The outside thermometer registered five degrees below zero. Much to cold for wind or snow, but this was Wyoming, where the laws of God and nature hold no sway.
I was brewing an extract batch of stout so I just set up my camp chef burner in the basement and started brewing. On some level I knew I should be venting the dangerous gasses generated from burning propane but when I tried opening a basement window the cold wind froze me out. As with most worries, the concern for proper ventilation eased with the amount of beer I drank.
The brew day went well. There was no major train wrecks to piss me off and I was able to get my equipment cleaned up and the yeast pitched. I staggered upstairs, propositioned my wife, and when that failed, I passed out.
The horror began with the sweats.

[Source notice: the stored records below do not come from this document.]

Lemma identity_hint_keeps_at_most_its_count_witness :
  let cands := [Demo.candidate 50 agent_bin "/home/u/web"; Demo.candidate 60 agent_bin "/srv/web";
                Demo.candidate 70 other "/home/u/api"] in
  select_by_identity cands [("web", 1); ("api", 1)] [] = [70; 60]
  /\ Z.of_nat (List.length
                 (filter (fun proc => pid_in (c_pid proc)
                                             (select_by_identity cands [("web", 1); ("api", 1)] []))
                         (identity_matches cands "web"))) <= 1.
Proof.
  split; [reflexivity|].
  apply (identity_hint_keeps_at_most_its_count
           [Demo.candidate 50 agent_bin "/home/u/web"; Demo.candidate 60 agent_bin "/srv/web";
            Demo.candidate 70 other "/home/u/api"]
           [("web", 1); ("api", 1)] "web" 1);
    [simpl; repeat constructor; simpl; intuition discriminate | reflexivity | lia].
Defined.

(** ** The directory-count strategy on its hints *)

Lemma select_by_directory_loops_eq_witness :
  select_by_directory_loops
    [Demo.candidate 50 agent_bin "/home/u/proj/a"; Demo.candidate 60 other "/home/u/proj/b"]
    [("/home/u/proj/a", 1); ("/home/u/proj/c", 2)] []
  = select_by_directory
      [Demo.candidate 50 agent_bin "/home/u/proj/a"; Demo.candidate 60 other "/home/u/proj/b"]
      [("/home/u/proj/a", 1); ("/home/u/proj/c", 2)] [].
Proof.
  apply (select_by_directory_loops_eq
           [Demo.candidate 50 agent_bin "/home/u/proj/a";
            Demo.candidate 60 other "/home/u/proj/b"]
           [("/home/u/proj/a", 1); ("/home/u/proj/c", 2)] []).
  simpl. repeat constructor; simpl; intuition discriminate.
Defined.

Lemma disjoint_hints_keep_at_most_count_witness :
  let cands := [Demo.candidate 50 agent_bin "/home/u/proj/a";
                Demo.candidate 60 other "/home/u/proj/a";
                Demo.candidate 70 other "/home/u/proj/b"] in
  let expected := [("/home/u/proj/a", 1); ("/home/u/proj/b", 1)] in
  select_by_directory cands expected [] = [70; 50]
  /\ Z.of_nat (List.length
                 (filter (fun proc =>
                            pid_in (c_pid proc) (select_by_directory cands expected [])
                            && cwd_matches (c_cwd proc) "/home/u/proj/a")
                         cands)) <= 1.
Proof.
  split; [reflexivity|].
  apply (disjoint_hints_keep_at_most_count
           [Demo.candidate 50 agent_bin "/home/u/proj/a";
            Demo.candidate 60 other "/home/u/proj/a";
            Demo.candidate 70 other "/home/u/proj/b"]
           [("/home/u/proj/a", 1); ("/home/u/proj/b", 1)] "/home/u/proj/a" 1);
    [simpl; repeat constructor; simpl; intuition discriminate | | reflexivity | lia].
  intros proc d1 d2 Hp H1 H2 M1 M2.
  simpl in Hp, H1, H2.
  repeat match goal with
         | H : _ \/ _ |- _ => destruct H as [H | H]
         | H : False |- _ => destruct H
         end; subst; try reflexivity; vm_compute in M1, M2; discriminate.
Defined.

A sticky ooze drenching the bed and pillow. My eyes couldn't seem to focus but it was different than normal booze fueled mayhem. My breathing was shaky.
I had a headache on a biblical scale. An artillery battery of fighting aneurysms. A bus full of drummers driving off of a cliff. A throbbing cacophony of hellish fire exploding right behind my eyeballs.

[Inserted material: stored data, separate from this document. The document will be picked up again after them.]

(** * Student Finance Manager: the ledger of [script.js], embedded in Rocq

    The browser program keeps one record (allowance, goal, expenses), persists
    it as JSON text under one key of [localStorage], and derives a dashboard
    from it.  This file embeds the logic of [script.js] function by function
    and proves the properties of its specification.

    Modelling conventions.
    - A JavaScript number is a [num]: [NaN], an infinity, or a finite value.
      Finite values are exact rationals ([Qc]); the rounding of binary64 is
      not modelled, and the negative zero is identified with zero.
    - A JavaScript string is a [string]; its characters are the bytes of the
      text (UTF-8).
    - A [Date] is its time value, milliseconds since the epoch, or invalid.
      Local time is the time value shifted by a fixed offset [tza] (no
      daylight saving); the calendar functions are those of ECMA-262 (Day,
      DayFromYear, YearFromTime, MonthFromTime, DateFromTime, MakeDay).  The
      range limit of time values (TimeClip) is not modelled.
    - The clock is read once per event: the several [new Date()] of one
      handler all give the instant [now].
    - The record has the types of the data model: numbers and strings.  Where
      the program would hold a value of another type (from a stored text
      written by something else), [loadData] ends in [IllTyped].
    - The DOM is not modelled: a function that writes the page returns the
      values it writes, amounts as numbers and not as formatted text.
      [localStorage] accepts every write. *)

From Stdlib Require Import ZArith QArith Qcanon Qround Lia Bool List String Ascii.
From Stdlib Require Import Sorted Permutation.
From Stdlib Require Import Lqa.
Import ListNotations.

Ltac Zify.zify_post_hook ::= Z.div_mod_to_equations.

(** ** JavaScript numbers *)

Module JsNum.

Inductive num : Type :=
| NaN
| Inf (negative : bool)
| Fin (q : Qc).

Definition of_Z (z : Z) : num := Fin (Q2Qc (inject_Z z)).

Definition zero : num := of_Z 0.
Definition hundred : num := of_Z 100.
Definition half : num := Fin (Q2Qc (1 # 2)).

Definition Qc_sign_neg (q : Qc) : bool :=
  match (q ?= 0)%Qc with Lt => true | _ => false end.

Definition Qc_is_zero (q : Qc) : bool :=
  match (q ?= 0)%Qc with Eq => true | _ => false end.

Definition neg (x : num) : num :=
  match x with
  | NaN => NaN
  | Inf s => Inf (negb s)
  | Fin q => Fin (- q)%Qc
  end.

I staggered to the bathroom. My beer buzz had been replaced with a mustard yellow nausea. My stomach had decided everything was being evicted but was in a serious argument about which was it was heading. It turned out, up was the winner.
My wife knocked on the door. "Are you OK?" I moaned but a few seconds later she said, "You need to get out of there, NOW!"
I crawled into the hallway, getting lightly trampled by my wife, who had not been drinking at all, as she had her own bathroom disaster.
The sickness lasted all night and most of the next day. At first I thought it was some sort of food poisoning but that didn't explain our headaches.